▸ Data provided

'''

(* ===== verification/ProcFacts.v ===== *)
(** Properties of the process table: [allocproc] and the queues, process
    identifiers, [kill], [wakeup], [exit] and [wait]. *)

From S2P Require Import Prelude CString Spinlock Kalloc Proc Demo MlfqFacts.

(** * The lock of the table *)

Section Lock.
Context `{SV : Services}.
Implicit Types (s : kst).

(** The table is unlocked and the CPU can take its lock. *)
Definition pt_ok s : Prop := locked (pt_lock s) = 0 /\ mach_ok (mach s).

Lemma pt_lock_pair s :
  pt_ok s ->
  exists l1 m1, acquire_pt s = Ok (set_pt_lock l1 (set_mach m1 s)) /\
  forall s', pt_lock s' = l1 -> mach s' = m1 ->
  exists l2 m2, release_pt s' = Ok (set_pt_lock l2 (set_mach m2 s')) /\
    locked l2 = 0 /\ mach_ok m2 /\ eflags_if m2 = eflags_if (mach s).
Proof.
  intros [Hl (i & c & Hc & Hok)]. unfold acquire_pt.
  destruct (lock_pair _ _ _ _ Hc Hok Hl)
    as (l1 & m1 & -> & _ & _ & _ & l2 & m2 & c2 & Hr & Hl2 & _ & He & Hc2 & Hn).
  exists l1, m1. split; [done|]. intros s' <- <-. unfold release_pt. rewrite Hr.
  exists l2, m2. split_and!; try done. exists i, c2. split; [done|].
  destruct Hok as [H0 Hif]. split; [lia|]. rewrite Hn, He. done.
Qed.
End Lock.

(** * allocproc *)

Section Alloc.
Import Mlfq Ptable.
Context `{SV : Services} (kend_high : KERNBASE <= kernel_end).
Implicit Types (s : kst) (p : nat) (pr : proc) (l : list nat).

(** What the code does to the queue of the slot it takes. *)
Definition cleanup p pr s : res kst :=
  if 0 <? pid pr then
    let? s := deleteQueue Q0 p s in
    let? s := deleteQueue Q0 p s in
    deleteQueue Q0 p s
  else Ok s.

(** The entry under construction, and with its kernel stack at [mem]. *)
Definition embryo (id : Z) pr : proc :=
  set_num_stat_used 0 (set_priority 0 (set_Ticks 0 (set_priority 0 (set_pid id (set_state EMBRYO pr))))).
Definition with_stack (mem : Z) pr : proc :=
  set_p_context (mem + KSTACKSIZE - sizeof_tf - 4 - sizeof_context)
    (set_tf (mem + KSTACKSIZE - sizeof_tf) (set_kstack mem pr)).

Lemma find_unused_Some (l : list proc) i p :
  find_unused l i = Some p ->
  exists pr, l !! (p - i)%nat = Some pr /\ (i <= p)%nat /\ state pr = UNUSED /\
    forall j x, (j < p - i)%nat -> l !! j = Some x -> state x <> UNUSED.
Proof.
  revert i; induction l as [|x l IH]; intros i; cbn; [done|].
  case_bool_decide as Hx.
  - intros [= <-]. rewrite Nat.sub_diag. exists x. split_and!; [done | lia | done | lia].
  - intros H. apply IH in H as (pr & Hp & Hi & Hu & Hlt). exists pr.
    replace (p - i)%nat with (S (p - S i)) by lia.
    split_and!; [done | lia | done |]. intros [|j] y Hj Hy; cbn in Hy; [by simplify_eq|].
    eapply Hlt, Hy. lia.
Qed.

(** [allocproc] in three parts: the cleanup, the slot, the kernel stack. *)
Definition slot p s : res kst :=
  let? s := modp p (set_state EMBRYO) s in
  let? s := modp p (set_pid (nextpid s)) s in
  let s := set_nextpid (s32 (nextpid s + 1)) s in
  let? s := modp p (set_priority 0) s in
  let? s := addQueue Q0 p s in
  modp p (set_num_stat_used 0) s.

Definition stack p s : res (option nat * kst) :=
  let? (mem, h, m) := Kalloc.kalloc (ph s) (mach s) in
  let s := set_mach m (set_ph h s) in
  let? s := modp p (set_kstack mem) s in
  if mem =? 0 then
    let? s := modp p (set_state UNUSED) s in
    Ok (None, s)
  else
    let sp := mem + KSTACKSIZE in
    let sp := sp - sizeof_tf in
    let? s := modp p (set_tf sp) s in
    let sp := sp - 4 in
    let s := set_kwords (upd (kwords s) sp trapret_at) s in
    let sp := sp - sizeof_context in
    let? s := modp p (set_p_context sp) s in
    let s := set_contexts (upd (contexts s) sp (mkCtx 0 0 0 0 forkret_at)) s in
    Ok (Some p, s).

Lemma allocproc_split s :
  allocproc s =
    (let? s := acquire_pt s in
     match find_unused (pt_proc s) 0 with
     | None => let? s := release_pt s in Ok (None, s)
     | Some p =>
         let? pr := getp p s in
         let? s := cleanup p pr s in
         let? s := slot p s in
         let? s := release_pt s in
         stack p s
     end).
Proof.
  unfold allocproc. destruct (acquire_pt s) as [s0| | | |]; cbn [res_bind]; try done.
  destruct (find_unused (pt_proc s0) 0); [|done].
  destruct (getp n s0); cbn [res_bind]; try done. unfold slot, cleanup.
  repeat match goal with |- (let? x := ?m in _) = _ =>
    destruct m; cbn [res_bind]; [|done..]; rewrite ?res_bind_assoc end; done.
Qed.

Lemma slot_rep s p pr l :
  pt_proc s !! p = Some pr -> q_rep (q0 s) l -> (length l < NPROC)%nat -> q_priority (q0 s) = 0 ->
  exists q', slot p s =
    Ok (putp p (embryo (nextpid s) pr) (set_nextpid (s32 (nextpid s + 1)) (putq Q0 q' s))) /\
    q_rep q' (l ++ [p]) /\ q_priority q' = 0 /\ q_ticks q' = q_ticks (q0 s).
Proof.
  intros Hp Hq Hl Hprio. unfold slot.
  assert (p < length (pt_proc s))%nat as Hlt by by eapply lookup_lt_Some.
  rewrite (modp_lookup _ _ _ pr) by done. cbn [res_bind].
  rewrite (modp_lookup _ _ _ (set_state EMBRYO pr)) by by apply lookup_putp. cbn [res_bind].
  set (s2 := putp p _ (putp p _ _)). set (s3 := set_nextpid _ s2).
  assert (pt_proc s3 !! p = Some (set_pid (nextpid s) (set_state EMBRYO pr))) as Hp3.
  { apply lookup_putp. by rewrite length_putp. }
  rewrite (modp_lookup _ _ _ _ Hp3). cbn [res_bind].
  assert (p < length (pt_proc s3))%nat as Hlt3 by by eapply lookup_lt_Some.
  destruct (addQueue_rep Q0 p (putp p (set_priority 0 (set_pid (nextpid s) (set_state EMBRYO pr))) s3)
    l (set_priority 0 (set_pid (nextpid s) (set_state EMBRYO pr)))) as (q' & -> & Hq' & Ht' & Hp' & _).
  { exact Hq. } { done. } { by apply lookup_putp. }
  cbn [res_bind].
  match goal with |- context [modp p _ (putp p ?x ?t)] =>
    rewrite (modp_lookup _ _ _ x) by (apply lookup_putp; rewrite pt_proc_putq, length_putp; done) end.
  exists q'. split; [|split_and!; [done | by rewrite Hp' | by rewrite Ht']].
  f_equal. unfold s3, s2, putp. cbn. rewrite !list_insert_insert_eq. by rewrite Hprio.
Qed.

'''
'''

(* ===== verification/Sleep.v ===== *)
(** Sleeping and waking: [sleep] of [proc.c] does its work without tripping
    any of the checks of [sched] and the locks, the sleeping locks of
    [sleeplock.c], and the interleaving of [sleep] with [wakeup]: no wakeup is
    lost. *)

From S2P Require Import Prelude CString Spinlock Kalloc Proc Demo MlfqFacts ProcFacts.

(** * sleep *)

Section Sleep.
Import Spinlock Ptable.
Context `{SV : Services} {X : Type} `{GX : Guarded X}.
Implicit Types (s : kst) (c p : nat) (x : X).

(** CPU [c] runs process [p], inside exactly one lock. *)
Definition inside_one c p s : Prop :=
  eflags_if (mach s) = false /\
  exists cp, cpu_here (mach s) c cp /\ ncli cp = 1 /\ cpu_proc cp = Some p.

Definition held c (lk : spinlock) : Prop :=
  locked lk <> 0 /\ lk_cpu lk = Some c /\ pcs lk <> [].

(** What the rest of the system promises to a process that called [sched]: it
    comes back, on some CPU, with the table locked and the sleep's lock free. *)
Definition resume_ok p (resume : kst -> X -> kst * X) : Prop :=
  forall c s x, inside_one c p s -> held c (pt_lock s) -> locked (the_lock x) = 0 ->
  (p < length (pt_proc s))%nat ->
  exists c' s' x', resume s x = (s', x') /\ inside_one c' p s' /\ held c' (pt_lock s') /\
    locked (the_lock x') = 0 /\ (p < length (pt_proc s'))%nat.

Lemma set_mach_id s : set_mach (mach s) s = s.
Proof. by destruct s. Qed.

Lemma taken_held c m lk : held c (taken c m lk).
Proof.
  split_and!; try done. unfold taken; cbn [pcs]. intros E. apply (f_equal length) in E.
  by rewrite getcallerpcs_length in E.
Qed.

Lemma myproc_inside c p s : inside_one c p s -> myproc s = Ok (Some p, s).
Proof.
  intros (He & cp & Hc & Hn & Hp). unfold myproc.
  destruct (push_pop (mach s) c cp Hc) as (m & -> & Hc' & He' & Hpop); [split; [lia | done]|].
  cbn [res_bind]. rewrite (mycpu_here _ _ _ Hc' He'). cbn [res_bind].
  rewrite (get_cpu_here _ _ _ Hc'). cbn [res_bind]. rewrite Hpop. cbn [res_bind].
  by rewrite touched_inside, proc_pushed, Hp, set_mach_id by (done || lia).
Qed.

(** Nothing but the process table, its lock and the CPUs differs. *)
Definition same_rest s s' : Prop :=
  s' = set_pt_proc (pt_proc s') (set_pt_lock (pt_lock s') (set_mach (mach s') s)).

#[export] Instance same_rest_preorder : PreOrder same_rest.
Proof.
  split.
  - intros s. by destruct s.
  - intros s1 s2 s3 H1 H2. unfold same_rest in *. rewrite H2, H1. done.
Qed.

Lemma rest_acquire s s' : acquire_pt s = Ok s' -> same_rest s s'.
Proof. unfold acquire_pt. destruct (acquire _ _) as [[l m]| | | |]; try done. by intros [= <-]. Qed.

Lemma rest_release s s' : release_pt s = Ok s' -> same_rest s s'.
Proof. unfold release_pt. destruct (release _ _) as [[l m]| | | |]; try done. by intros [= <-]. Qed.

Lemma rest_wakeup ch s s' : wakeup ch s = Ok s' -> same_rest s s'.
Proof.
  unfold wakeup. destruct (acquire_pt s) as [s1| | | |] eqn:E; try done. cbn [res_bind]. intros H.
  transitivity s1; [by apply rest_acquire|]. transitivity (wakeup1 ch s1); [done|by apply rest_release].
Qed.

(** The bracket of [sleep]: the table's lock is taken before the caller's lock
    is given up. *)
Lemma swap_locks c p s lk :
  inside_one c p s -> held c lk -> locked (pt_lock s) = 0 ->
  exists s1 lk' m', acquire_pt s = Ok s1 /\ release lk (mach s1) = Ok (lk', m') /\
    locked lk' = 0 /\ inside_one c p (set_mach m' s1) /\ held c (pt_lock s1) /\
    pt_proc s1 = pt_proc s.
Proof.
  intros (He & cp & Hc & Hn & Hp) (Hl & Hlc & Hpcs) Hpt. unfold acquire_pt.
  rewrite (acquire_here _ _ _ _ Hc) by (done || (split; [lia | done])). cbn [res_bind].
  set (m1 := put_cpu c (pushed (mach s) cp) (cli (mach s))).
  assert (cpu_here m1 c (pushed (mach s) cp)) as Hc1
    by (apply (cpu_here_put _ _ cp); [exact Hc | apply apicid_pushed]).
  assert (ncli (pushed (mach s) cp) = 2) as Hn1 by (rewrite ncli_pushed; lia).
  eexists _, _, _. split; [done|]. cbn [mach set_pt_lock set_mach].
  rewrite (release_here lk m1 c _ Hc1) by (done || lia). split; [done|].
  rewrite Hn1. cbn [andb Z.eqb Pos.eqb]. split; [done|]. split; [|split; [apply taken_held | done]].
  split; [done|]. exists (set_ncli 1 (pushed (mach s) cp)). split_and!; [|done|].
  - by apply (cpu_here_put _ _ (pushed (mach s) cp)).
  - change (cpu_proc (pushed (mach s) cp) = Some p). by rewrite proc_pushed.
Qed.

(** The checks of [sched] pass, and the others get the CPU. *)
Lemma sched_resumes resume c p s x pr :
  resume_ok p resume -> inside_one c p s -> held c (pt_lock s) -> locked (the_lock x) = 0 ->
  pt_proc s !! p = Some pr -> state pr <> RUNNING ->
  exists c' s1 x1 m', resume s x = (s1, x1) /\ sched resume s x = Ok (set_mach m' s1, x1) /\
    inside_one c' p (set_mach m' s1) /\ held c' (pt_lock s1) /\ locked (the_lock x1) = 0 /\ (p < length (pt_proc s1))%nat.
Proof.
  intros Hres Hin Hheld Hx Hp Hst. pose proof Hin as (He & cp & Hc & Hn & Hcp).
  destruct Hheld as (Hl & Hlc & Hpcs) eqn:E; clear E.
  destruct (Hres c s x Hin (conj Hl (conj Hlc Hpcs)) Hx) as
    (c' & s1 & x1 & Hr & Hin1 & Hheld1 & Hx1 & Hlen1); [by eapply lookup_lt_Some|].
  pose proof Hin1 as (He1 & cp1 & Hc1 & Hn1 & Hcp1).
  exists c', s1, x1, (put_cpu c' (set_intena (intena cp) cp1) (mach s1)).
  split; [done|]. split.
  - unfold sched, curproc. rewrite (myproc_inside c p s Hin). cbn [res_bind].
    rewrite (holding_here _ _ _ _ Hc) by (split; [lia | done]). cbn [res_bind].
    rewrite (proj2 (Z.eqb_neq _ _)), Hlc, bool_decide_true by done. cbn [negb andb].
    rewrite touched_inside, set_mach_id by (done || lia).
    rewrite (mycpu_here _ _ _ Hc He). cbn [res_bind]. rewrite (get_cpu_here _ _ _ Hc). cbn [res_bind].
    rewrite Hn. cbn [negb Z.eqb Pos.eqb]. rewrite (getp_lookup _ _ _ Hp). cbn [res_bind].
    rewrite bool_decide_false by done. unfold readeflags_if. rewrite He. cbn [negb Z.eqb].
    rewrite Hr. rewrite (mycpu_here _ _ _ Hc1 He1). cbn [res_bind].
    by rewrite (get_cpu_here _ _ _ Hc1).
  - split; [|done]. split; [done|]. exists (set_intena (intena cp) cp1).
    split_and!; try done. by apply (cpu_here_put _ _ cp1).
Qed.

'''
'''

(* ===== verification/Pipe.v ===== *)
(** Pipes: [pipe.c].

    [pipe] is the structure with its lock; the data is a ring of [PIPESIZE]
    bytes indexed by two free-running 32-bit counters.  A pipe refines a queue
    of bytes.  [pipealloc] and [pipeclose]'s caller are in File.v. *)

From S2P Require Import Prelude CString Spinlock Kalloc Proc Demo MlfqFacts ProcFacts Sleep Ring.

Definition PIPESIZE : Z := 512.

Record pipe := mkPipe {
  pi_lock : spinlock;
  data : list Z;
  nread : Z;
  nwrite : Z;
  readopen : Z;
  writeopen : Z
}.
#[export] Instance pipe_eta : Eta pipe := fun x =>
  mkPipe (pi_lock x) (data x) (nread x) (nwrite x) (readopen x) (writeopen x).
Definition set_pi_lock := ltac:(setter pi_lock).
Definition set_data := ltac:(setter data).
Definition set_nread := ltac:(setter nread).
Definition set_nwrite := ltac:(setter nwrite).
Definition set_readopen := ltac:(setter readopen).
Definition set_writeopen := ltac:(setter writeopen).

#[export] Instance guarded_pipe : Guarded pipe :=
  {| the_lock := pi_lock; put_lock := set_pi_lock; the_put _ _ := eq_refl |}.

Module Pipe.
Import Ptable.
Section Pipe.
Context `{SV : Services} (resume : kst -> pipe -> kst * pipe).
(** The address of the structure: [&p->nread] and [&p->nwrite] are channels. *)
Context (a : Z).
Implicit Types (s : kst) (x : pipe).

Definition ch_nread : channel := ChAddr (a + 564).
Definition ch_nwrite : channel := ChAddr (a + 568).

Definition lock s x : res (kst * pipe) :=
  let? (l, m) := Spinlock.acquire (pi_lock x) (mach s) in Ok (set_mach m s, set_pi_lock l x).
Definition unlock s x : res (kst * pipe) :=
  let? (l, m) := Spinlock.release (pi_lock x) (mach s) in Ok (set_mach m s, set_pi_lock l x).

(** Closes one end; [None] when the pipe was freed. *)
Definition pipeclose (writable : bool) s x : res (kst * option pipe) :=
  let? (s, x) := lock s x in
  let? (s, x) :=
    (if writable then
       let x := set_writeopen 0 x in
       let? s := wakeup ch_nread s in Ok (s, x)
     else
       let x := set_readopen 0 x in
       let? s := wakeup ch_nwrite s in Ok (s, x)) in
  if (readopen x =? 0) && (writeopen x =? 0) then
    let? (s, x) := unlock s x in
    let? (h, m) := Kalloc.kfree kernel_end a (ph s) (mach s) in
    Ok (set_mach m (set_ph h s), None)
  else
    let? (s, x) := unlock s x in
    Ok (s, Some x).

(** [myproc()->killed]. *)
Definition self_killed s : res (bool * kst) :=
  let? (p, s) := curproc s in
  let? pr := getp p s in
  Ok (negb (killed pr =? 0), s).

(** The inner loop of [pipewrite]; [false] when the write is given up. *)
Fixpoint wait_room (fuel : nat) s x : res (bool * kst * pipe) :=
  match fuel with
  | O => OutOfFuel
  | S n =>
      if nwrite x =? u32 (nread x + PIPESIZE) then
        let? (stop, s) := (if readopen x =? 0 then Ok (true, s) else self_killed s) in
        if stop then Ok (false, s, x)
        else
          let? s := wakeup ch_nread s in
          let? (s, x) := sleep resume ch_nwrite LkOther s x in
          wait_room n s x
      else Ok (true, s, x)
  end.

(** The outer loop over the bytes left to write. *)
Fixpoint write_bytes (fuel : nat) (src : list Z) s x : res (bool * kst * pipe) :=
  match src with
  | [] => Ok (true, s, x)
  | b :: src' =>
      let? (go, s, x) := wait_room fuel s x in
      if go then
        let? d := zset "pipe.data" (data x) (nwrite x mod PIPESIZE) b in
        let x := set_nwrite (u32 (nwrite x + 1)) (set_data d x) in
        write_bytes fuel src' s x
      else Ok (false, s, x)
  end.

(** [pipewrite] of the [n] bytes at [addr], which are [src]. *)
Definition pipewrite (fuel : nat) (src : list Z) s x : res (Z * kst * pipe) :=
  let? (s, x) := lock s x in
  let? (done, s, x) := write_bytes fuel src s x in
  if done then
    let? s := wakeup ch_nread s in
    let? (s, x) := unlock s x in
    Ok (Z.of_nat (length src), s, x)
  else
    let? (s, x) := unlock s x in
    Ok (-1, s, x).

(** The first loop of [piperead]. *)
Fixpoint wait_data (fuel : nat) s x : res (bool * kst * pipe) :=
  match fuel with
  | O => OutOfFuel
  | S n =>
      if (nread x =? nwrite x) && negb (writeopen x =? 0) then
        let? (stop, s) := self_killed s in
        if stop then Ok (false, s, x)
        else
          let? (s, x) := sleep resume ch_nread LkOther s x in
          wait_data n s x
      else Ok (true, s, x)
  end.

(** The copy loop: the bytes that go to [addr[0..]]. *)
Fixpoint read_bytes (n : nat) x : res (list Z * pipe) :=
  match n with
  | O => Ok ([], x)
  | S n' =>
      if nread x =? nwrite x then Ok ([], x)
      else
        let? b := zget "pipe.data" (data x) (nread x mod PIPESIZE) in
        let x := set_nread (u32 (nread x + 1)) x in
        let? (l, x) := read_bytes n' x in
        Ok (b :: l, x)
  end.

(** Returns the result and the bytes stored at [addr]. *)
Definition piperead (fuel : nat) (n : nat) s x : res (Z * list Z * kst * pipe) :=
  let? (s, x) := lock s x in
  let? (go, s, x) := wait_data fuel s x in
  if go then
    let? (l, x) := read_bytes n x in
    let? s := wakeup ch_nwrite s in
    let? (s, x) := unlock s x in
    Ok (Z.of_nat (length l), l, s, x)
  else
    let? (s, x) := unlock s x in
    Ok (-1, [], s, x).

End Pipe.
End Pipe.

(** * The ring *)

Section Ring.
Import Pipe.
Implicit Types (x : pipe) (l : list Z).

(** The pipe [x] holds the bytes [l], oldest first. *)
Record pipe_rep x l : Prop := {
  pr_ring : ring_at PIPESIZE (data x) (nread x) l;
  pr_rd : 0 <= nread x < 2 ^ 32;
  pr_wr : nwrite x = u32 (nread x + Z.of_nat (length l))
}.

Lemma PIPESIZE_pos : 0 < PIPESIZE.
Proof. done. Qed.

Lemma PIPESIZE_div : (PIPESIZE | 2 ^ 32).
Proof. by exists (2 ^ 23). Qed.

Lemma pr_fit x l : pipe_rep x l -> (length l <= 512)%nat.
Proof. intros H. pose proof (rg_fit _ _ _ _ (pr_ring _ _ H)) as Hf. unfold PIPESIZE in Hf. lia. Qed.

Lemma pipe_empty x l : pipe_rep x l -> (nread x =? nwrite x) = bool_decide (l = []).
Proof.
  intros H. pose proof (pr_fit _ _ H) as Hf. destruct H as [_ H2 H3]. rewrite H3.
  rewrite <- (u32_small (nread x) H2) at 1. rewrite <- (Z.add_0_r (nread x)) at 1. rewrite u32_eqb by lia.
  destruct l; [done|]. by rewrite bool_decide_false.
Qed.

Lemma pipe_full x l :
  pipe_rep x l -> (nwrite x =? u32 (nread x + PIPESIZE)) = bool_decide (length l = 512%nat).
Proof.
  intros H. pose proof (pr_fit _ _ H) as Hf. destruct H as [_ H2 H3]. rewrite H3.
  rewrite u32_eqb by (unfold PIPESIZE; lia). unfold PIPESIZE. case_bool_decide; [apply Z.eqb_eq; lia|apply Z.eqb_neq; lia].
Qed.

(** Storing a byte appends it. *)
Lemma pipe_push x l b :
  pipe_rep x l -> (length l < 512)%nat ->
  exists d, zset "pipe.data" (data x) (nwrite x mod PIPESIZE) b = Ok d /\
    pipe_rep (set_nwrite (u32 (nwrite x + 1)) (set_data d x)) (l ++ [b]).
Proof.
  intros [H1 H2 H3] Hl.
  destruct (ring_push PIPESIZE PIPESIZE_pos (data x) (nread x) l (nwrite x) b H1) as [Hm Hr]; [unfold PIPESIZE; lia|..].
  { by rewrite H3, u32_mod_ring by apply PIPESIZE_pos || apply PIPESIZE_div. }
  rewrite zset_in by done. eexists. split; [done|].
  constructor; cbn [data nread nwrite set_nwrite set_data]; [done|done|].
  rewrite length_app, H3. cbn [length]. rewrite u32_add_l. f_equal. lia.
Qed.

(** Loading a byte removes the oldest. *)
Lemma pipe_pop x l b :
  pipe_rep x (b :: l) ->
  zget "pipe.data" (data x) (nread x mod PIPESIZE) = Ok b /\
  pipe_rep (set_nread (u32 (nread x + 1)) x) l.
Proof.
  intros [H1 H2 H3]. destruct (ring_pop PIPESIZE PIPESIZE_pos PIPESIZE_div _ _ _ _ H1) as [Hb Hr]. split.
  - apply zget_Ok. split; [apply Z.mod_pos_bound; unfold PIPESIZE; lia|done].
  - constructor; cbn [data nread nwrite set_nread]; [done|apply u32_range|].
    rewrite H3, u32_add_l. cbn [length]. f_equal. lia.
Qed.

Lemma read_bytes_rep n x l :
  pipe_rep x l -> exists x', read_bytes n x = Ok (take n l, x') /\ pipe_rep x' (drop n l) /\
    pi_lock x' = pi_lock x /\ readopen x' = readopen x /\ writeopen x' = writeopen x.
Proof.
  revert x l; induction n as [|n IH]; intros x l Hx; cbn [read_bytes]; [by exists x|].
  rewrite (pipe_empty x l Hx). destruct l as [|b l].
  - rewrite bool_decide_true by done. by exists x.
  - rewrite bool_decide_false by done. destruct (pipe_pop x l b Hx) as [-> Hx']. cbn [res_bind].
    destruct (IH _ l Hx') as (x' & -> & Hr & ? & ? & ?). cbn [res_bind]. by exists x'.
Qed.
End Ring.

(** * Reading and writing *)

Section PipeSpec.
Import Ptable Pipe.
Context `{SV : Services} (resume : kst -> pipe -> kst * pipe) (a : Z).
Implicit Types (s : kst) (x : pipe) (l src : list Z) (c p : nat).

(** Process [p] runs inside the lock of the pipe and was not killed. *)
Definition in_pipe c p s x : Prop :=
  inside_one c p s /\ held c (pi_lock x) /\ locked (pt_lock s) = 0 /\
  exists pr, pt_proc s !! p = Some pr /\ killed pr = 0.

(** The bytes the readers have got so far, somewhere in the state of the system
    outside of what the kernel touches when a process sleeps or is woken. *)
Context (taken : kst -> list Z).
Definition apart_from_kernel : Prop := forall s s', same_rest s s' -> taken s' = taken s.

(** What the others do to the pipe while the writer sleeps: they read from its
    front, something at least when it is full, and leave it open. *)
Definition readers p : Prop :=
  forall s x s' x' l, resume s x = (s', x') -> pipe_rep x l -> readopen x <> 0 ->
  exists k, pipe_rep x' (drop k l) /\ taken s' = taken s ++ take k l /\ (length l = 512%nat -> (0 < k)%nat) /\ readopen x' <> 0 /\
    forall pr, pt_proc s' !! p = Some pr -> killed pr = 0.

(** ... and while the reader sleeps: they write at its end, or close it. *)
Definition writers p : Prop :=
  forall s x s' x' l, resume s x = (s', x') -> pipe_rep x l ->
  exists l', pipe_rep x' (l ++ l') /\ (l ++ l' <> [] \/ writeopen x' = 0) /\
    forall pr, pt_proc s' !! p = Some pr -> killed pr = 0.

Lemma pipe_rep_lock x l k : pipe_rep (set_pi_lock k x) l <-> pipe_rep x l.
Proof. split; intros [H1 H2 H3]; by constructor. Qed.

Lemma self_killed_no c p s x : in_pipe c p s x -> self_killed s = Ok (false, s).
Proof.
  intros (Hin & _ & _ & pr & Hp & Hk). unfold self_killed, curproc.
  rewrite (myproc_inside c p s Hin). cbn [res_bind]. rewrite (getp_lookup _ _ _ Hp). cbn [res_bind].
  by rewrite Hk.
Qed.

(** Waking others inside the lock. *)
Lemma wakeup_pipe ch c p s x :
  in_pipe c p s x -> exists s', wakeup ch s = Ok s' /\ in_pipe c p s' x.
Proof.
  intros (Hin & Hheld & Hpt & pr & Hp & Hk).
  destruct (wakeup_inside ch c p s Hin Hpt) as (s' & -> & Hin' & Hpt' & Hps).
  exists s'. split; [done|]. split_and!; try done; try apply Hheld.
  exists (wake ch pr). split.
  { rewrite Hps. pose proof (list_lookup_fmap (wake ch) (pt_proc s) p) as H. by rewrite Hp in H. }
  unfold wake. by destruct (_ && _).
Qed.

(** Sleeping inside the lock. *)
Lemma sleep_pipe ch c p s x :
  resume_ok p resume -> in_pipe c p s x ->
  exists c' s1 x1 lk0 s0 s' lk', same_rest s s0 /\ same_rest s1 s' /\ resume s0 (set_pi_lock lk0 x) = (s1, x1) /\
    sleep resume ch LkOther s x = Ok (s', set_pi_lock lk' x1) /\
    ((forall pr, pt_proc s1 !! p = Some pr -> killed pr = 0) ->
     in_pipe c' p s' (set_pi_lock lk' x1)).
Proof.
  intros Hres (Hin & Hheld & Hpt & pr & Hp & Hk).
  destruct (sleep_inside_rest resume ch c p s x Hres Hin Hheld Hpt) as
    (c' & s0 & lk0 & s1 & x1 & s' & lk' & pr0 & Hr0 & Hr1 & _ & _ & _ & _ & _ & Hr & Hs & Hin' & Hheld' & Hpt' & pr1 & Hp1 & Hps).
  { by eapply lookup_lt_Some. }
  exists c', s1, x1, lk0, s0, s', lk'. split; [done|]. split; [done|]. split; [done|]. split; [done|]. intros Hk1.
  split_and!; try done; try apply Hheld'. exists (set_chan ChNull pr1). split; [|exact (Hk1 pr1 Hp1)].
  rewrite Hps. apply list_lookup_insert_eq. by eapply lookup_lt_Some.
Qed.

'''

▸ Exercise
What is needed is each line from the records with the word "mkPipe" in it.

▸ Completed task
Record pipe := mkPipe {
  mkPipe (pi_lock x) (data x) (nread x) (nwrite x) (readopen x) (writeopen x).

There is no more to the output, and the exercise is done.